:: ACTION ITEM ::
Within the listing below, show every line that contains the word "Import".

:: GIVEN INFORMATION ::
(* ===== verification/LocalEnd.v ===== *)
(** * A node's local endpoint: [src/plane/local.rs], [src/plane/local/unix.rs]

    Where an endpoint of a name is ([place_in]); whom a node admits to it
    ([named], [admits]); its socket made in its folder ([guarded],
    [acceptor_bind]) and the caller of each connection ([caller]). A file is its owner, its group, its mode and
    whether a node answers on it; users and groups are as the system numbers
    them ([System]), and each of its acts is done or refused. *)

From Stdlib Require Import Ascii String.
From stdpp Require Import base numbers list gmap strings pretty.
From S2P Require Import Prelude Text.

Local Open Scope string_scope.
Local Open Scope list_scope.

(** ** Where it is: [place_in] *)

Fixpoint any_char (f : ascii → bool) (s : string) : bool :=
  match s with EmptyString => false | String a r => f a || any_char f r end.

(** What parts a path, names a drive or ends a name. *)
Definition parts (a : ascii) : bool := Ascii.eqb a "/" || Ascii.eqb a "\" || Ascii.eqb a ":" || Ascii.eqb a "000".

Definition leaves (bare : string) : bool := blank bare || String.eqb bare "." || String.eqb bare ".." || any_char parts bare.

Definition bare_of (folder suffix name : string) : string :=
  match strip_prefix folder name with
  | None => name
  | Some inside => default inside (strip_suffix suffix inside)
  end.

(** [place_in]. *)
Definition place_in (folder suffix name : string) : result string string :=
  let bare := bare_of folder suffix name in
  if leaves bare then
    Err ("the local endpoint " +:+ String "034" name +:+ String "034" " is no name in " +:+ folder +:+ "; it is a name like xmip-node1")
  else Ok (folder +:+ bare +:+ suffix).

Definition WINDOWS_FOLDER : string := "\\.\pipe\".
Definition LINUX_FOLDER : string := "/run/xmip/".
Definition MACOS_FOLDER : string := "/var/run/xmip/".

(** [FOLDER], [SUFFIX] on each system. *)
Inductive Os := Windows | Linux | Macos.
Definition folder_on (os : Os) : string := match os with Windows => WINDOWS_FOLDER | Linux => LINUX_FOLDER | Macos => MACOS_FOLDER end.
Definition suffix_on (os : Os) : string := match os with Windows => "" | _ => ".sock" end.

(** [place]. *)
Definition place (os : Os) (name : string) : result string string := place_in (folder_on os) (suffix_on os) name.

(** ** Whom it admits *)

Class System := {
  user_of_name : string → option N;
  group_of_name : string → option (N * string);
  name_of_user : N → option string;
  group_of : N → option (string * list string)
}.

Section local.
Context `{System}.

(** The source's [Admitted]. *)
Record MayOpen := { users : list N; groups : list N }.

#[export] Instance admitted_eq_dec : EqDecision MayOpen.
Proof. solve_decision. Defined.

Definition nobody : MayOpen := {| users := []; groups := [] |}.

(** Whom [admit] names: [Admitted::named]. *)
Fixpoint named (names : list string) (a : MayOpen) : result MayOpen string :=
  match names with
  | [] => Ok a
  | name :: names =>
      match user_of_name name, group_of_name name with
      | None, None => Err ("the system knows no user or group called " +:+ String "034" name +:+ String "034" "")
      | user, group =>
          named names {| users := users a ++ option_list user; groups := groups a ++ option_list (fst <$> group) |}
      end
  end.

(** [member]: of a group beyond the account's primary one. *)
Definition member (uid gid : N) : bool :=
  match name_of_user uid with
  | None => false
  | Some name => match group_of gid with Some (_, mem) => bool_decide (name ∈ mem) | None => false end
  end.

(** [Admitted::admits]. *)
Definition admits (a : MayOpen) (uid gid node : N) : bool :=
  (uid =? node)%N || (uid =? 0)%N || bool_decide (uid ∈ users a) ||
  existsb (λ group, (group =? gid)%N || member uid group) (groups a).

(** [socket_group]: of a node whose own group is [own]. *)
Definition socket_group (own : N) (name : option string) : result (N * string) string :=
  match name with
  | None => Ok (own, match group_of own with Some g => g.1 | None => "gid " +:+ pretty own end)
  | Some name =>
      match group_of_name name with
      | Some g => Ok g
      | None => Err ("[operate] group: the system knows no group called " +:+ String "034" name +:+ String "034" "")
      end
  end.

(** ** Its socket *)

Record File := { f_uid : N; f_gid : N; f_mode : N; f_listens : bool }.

:: RESPONSE ::
From Stdlib Require Import Ascii String.
From stdpp Require Import base numbers list gmap strings pretty.
From S2P Require Import Prelude Text.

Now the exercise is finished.